Sunday, March 27, 2011

Misesian Economics: The Search for First Principles

Readers familiar with the Keynesian literature will notice that I have borrowed this title from one of Allan Coddington's famous papers that demarcated the different interpretations of Keynes into separate and distinct schools. The literature since Coddington has followed this classificatory scheme, and I will attempt to do the same with the literature that has emerged from Mises' work. Here is how I see Misesian economics.
1.) Fundamentalist Misesianism: For the fundamentalists, what is central to Misesian economics is Mises' unique methodology. Indeed, most fundamentalists concentrate almost exclusively on this aspect of Mises' work. For example, their interpretation of Mises' more applied work, e.g., business cycles and interventionism, is typically done through the lense of Mises' praxeological framework. Four books stand above the rest for the fundamentalists: Human Action, Epistemological Problems of Economics, Theory and History, and The Ultimate Foundation of Economic Science --- and for Human Action it is the first 150 pages only. Theorists and scholars in this school include Richard Ebeling, David Gordon, Jorg Guido Hulsmann, and Percy and Bettina Greaves. These scholars emphasize the a priori character of all propositions, and debase empiricism in favor of logic. Their audience is select and few.

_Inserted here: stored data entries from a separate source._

Lemma InsertAll_ids (calls : list L) : forall t,
  (forall k, 0 <= k < Z.of_nat (length calls) -> guard (MetaFileTable.ID t + k)) ->
  snd (InsertAll ins t calls) = ids_after (MetaFileTable.ID t) (length calls)
  /\ MetaFileTable.ID (fst (InsertAll ins t calls))
     = MetaFileTable.ID t + Z.of_nat (length calls)
  /\ row_ids (fst (InsertAll ins t calls))
     = row_ids t ++ snd (InsertAll ins t calls).
Proof.
  induction calls as [|a rest IH]; intros t Hg.
  - simpl. unfold ids_after. simpl. rewrite app_nil_r. repeat split; lia.
  - destruct (ins_next t a) as (row & Hins & Hrow).
    { replace (MetaFileTable.ID t) with (MetaFileTable.ID t + 0) by lia.
      apply Hg. simpl length. lia. }
    cbn [InsertAll]. rewrite Hins.
    set (t1 := MetaFileTable.mk _ _).
    specialize (IH t1).
    destruct (InsertAll ins t1 rest) as [t2 ids] eqn:Hrun.
    cbn [fst snd] in *.
    destruct IH as (Hids & Hcnt & Hrows).
    { intros k Hk. subst t1. cbn [MetaFileTable.ID].
      replace (MetaFileTable.ID t + 1 + k) with (MetaFileTable.ID t + (k + 1)) by lia.
      apply Hg. simpl length. lia. }
    subst t1. cbn [MetaFileTable.ID] in *.
    repeat split.
    + cbn [length]. rewrite ids_after_S. now f_equal.
    + cbn [length]. lia.
    + rewrite Hrows. unfold row_ids. cbn [MetaFileTable.CurrentContent].
      rewrite map_app. simpl. rewrite Hrow, <- app_assoc. reflexivity.
Qed.

Lemma InsertTimes_ID (n : nat) : forall t a,
  (forall k, 0 <= k < Z.of_nat n -> guard (MetaFileTable.ID t + k)) ->
  MetaFileTable.ID (InsertTimes ins n t a) = MetaFileTable.ID t + Z.of_nat n.
Proof.
  induction n as [|n IH]; intros t a Hg.
  - simpl. lia.
  - destruct (ins_next t a) as (row & Hins & Hrow).
    { replace (MetaFileTable.ID t) with (MetaFileTable.ID t + 0) by lia.
      apply Hg. lia. }
    cbn [InsertTimes]. rewrite Hins. cbn [fst].
    rewrite IH.
    + cbn [MetaFileTable.ID]. lia.
    + intros k Hk. cbn [MetaFileTable.ID].
      replace (MetaFileTable.ID t + 1 + k) with (MetaFileTable.ID t + (k + 1)) by lia.
      apply Hg. lia.
Qed.
End InsertRuns.

Lemma PlatformTable_Insert_next t a :
  exists row,
    PlatformTable_Insert_row t a
    = (MetaFileTable.mk (MetaFileTable.CurrentContent t ++ [row])
                        (MetaFileTable.ID t + 1),
       MetaFileTable.ID t + 1)
    /\ MetaFileTable.row_ID row = MetaFileTable.ID t + 1.
Proof. eexists. split; reflexivity. Qed.

Lemma PackageTable_Insert_next t a :
  exists row,
    PackageTable_Insert_row t a
    = (MetaFileTable.mk (MetaFileTable.CurrentContent t ++ [row])
                        (MetaFileTable.ID t + 1),
       MetaFileTable.ID t + 1)
    /\ MetaFileTable.row_ID row = MetaFileTable.ID t + 1.
Proof. eexists. split; reflexivity. Qed.

Lemma ModuleTable_Insert_next M t a :
  MetaFileTable.ID t + 1 < M + MetaFileTable._ID_MAX_ ->
  exists row,
    ModuleTable_Insert_row M t a
    = (MetaFileTable.mk (MetaFileTable.CurrentContent t ++ [row])
                        (MetaFileTable.ID t + 1),
       MetaFileTable.ID t + 1)
    /\ MetaFileTable.row_ID row = MetaFileTable.ID t + 1.
Proof.
  intros Hlt. unfold ModuleTable_Insert_row, ModuleTable.Insert.
  unfold MetaFileTable._ID_STEP_ in *.
  destruct (Z.leb_spec (M + MetaFileTable._ID_MAX_) (MetaFileTable.ID t + 1)); [lia|].
  eexists. split; reflexivity.
Qed.

(** At the guard the I-shape counter restarts at [MODEL_FILE_INF + 1]. *)
Lemma ModuleTable_Insert_restart M t a :
  M + MetaFileTable._ID_MAX_ <= MetaFileTable.ID t + 1 ->
  snd (ModuleTable_Insert_row M t a) = M + 1
  /\ MetaFileTable.ID (fst (ModuleTable_Insert_row M t a)) = M + 1.
Proof.
  intros Hge. unfold ModuleTable_Insert_row, ModuleTable.Insert.
  unfold MetaFileTable._ID_STEP_ in *.
  destruct (Z.leb_spec (M + MetaFileTable._ID_MAX_) (MetaFileTable.ID t + 1)); [|lia].
  split; reflexivity.
Qed.


(** Peels the optional filters of a [Query] result off a membership
    hypothesis, keeping what each filter says about the row. *)
Ltac peel_filters :=
  repeat match goal with
    | H : In _ (List.filter _ _) |- _ =>
        let Hf := fresh "Hf" in apply filter_In in H as [H Hf]; cbv beta in Hf
    | H : In _ (match ?o with Some _ => _ | None => _ end) |- _ => destruct o
    | H : In _ (if ?c then _ else _) |- _ => destruct c
    end;
  repeat match goal with
    | H : _ && _ = true |- _ => apply andb_true_iff in H as [? ?]
    end;
  repeat match goal with
    | H : bool_decide _ = true |- _ => apply bool_decide_eq_true in H
    | H : (_ =? _) = true |- _ => apply Z.eqb_eq in H
    | H : (_ <? _) = true |- _ => apply Z.ltb_lt in H
    end.

(** Every row that the I-shape [Query] returns is enabled and of the
    queried model. *)
Lemma ModuleTable_Query_enabled t m arch plat owner r :
  In r (ModuleTable.Query t m arch plat owner) ->
  ModuleTable.Enabled r = true /\ ModuleTable.Model r = m.
Proof.
  unfold ModuleTable.Query. cbv zeta. intros Hin.
  peel_filters; auto.
Qed.

(** Every row that the D-shape [Query] returns is enabled, of the queried
    model, and owned as the [BelongsToItem] argument says. *)
Lemma PlatformTable_Query_sound t m s1 s2 owner from r :
  In r (PlatformTable.Query t m s1 s2 owner from) ->
  PlatformTable.Enabled r = true
  /\ PlatformTable.Model r = m
  /\ match owner with
     | Some b => PlatformTable.BelongsToItem r = b
     | None => PlatformTable.BelongsToItem r < 0
     end.
Proof.
  unfold PlatformTable.Query. cbv zeta. intros Hin.
  peel_filters; auto.
Qed.

(** C1 (the P-shape part, evaluated): a package table holding one row that
    was inserted with [Enabled = False] returns that row from [Query]; the
    row filter [item.Enabled>=0] lets [False] through, while the I-shape and
    D-shape queries ([ModuleTable_Query_enabled],
    [PlatformTable_Query_sound]) drop such rows. *)
Lemma PackageTable_Query_returns_disabled_row :
  exists r,
    In r (PackageTable.Query
            (fst (PackageTable.Insert MetaFileTable.init MODEL_EFI_GUID
                    "gFooGuid" "{0x1}" "" "COMMON" "COMMON"
                    (-1) 3 (-1) 3 (-1) (PyBool false)))
            MODEL_EFI_GUID None)
    /\ PackageTable.Enabled r = PyBool false
    /\ PackageTable.Value1 r = "gFooGuid".
Proof.
  eexists. split.
  - vm_compute. left. reflexivity.
  - split; reflexivity.
Qed.

(** The arguments of one I-shape call, used below. *)
Definition inf_call : ModuleTable.InfLine :=
  ModuleTable.mkInfLine 0 MODEL_EFI_SOURCE_FILE "Main.c" "" "" "COMMON" "COMMON"
                        (-1) 7 (-1) 7 (-1) true.

(** C3, as stated, fails on the I-shape table: with [MODEL_FILE_INF = 1011]
    and the counter at the parser's start value [10**7], the call after
    90001008 calls returns id 100001009 and the next call returns id 1012. *)
Lemma ModuleTable_Insert_id_restarts :
  let t := InsertTimes (ModuleTable_Insert_row 1011) (Z.to_nat 90001008)
                       (MetaFileTable.mk [] 10000000) inf_call in
  snd (ModuleTable_Insert_row 1011 t inf_call) = 100001009
  /\ snd (ModuleTable_Insert_row 1011
            (fst (ModuleTable_Insert_row 1011 t inf_call)) inf_call) = 1012.
Proof.
  intros t.
  assert (Ht : MetaFileTable.ID t = 100001008).
  { subst t.
    rewrite (InsertTimes_ID (ModuleTable_Insert_row 1011)
               (fun i => i + 1 < 1011 + MetaFileTable._ID_MAX_)).
    - rewrite Z2Nat.id by (apply Z.leb_le; reflexivity). reflexivity.
    - intros t0 a Hg. apply ModuleTable_Insert_next. exact Hg.
    - intros k Hk. rewrite Z2Nat.id in Hk by (apply Z.leb_le; reflexivity).
      cbn [MetaFileTable.ID]. unfold MetaFileTable._ID_MAX_. lia. }
  clearbody t.
  destruct (ModuleTable_Insert_next 1011 t inf_call) as (row & Hins & _).
  { rewrite Ht. unfold MetaFileTable._ID_MAX_. lia. }
  rewrite Hins. cbn [fst snd]. split; [lia|].
  apply ModuleTable_Insert_restart.
  cbn [MetaFileTable.ID]. rewrite Ht. unfold MetaFileTable._ID_MAX_. lia.
Qed.

(** C3 (amended): a run of [Insert] calls on a D-shape or P-shape table, and
    on an I-shape table as long as the counter stays below
    [MODEL_FILE_INF + _ID_MAX_], returns the ids [ID+1, ID+2, ...]: each
    call raises the counter by exactly 1, a later call returns a strictly
    greater id than an earlier one, the rows appended carry exactly these
    ids, and so no two of them share an id. *)
Theorem Insert_ids_strictly_increase :
  (forall t calls,
      let run := InsertAll PlatformTable_Insert_row t calls in
      snd run = ids_after (MetaFileTable.ID t) (length calls)
      /\ MetaFileTable.ID (fst run) = MetaFileTable.ID t + Z.of_nat (length calls)
      /\ row_ids (fst run) = row_ids t ++ snd run
      /\ StronglySorted Z.lt (snd run) /\ List.NoDup (snd run))
  /\ (forall t calls,
      let run := InsertAll PackageTable_Insert_row t calls in
      snd run = ids_after (MetaFileTable.ID t) (length calls)
      /\ MetaFileTable.ID (fst run) = MetaFileTable.ID t + Z.of_nat (length calls)
      /\ row_ids (fst run) = row_ids t ++ snd run
      /\ StronglySorted Z.lt (snd run) /\ List.NoDup (snd run))
  /\ (forall MODEL_FILE_INF t calls,
      MetaFileTable.ID t + Z.of_nat (length calls)
        < MODEL_FILE_INF + MetaFileTable._ID_MAX_ ->
      let run := InsertAll (ModuleTable_Insert_row MODEL_FILE_INF) t calls in
      snd run = ids_after (MetaFileTable.ID t) (length calls)
      /\ MetaFileTable.ID (fst run) = MetaFileTable.ID t + Z.of_nat (length calls)
      /\ row_ids (fst run) = row_ids t ++ snd run
      /\ StronglySorted Z.lt (snd run) /\ List.NoDup (snd run)).
Proof.
  assert (Hfin : forall (ids : list Z) i n,
             ids = ids_after i n -> StronglySorted Z.lt ids /\ List.NoDup ids).
  { intros ids i n ->. split; [|apply StronglySorted_lt_NoDup];
      apply ids_after_sorted. }
  split; [|split].
  - intros t calls run.
    destruct (InsertAll_ids PlatformTable_Insert_row (fun _ => True)
                (fun t0 a _ => PlatformTable_Insert_next t0 a) calls t)
      as (Hids & Hcnt & Hrows); [auto|].
    fold run in Hids, Hcnt, Hrows.
    repeat split; auto; eapply Hfin; eauto.
  - intros t calls run.
    destruct (InsertAll_ids PackageTable_Insert_row (fun _ => True)
                (fun t0 a _ => PackageTable_Insert_next t0 a) calls t)
      as (Hids & Hcnt & Hrows); [auto|].
    fold run in Hids, Hcnt, Hrows.
    repeat split; auto; eapply Hfin; eauto.
  - intros M t calls Hbound run.
    destruct (InsertAll_ids (ModuleTable_Insert_row M)
                (fun i => i + 1 < M + MetaFileTable._ID_MAX_)
                (fun t0 a Hg => ModuleTable_Insert_next M t0 a Hg) calls t)
      as (Hids & Hcnt & Hrows); [intros k Hk; lia|].
    fold run in Hids, Hcnt, Hrows.
    repeat split; auto; eapply Hfin; eauto.
Qed.

(** The I-shape part of [Insert_ids_strictly_increase] at two calls on the
    table that [InfParser] starts from (counter [10**7]). *)
Lemma Insert_ids_strictly_increase_witness :
  let t := MetaFileTable.mk [] 10000000 in
  let run := InsertAll (ModuleTable_Insert_row 1011) t [inf_call; inf_call] in
  snd run = ids_after 10000000 2
  /\ MetaFileTable.ID (fst run) = 10000000 + 2
  /\ row_ids (fst run) = [] ++ snd run
  /\ StronglySorted Z.lt (snd run) /\ List.NoDup (snd run).
Proof.
  apply (proj2 (proj2 Insert_ids_strictly_increase) 1011
               (MetaFileTable.mk [] 10000000) [inf_call; inf_call]).
  vm_compute. reflexivity.
Defined.

(** A D-shape table with a component row (id 1) and a library override in
    its sub-section (id 2, owned by row 1). *)
Definition component_table : MetaFileTable.t PlatformTable.DscLine :=
  fst (InsertAll PlatformTable_Insert_row MetaFileTable.init
         [ PlatformTable.mkDscLine 0 MODEL_META_DATA_COMPONENT
             "Pkg/Drv.inf" "" "" "IA32" "COMMON" "COMMON" (-1) (-1) 10 (-1) 10 (-1)
             "" "" "" true;
           PlatformTable.mkDscLine 0 MODEL_EFI_LIBRARY_CLASS
             "PcdLib" "Pkg/PcdLib.inf" "" "IA32" "COMMON" "COMMON" 1 (-1) 12 (-1) 12 (-1)
             "" "" "" true ]).

(** C10: a D-shape query without a [BelongsToItem] argument returns only
    rows whose [BelongsToItem] is negative, and a query with the argument
    [b] returns only rows owned by [b]: a sub-section row, whose
    [BelongsToItem] is its component's id, is returned by no default query
    and only by a query that passes its parent's id. *)
Theorem PlatformTable_Query_default_hides_owned t m s1 s2 from r :
  (In r (PlatformTable.Query t m s1 s2 None from) ->
   PlatformTable.BelongsToItem r < 0)
  /\ (forall b, In r (PlatformTable.Query t m s1 s2 (Some b) from) ->
                PlatformTable.BelongsToItem r = b)
  /\ (0 <= PlatformTable.BelongsToItem r ->
      ~ In r (PlatformTable.Query t m s1 s2 None from)
      /\ forall b, In r (PlatformTable.Query t m s1 s2 (Some b) from) ->
                   b = PlatformTable.BelongsToItem r).
Proof.
  assert (H1 : In r (PlatformTable.Query t m s1 s2 None from) ->
               PlatformTable.BelongsToItem r < 0).
  { intros Hin. apply PlatformTable_Query_sound in Hin. tauto. }
  assert (H2 : forall b, In r (PlatformTable.Query t m s1 s2 (Some b) from) ->
                         PlatformTable.BelongsToItem r = b).
  { intros b Hin. apply PlatformTable_Query_sound in Hin. tauto. }
  repeat split; auto.
  - intros Hin. apply H1 in Hin. lia.
  - intros b Hin. symmetry. auto.
Qed.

2.) Libertarian Misesianism: During Mises' stay in New York, there gathered around him a small group of scholars associated with what would later become the libertarian movement. This was an American phenomenon that surrounded the works of people like Isabel Paterson, Albert Jay Nock, John T. Flynn, Rose Wilder Lane, Henry Hazlitt, Frank Chodorov, and Leonard Reed. The man most responsible for bringing this movement into Mises' orbit was Murray N. Rothbard. It was Murray Rothbard that gave libertarians the impression that Austrian economics was their mainstay. This movement culminated with the founding of the Mises Institute in Auburn Alabama, and has continued to gather young scholars who identify as libertarians first, and Misesians second. This movement has also come to supplant and absorb the other schools of Misesian economics, making it by far the most influential within Austrian economics.

3.) Organic Misesianism: This school borrows from the work of Hayek in their interpretation of Mises, and for this reason they have frequently come under heavy fire by the other schools for failing to limit their understanding of Mises to his work alone. This movement was begun by Israel Kirzner and, later, Don Lavoie. This school was further refined and developed through the contributions of important scholars like Pete Boettke, David Prychitko, Steven Horwitz, Mario Rizzo, and others associated with George Mason University and New York University. This school has enjoyed the greatest success outside of Austrian economics, making them the principal expositors of Misesian economics to others in the economics profession.

My own interpretation of Mises is different. I have a long-term project planned for a complete re-appraisal of of Mises' contributions to economics, and I hope someday to write a paper elucidating these differences I have identified in this post.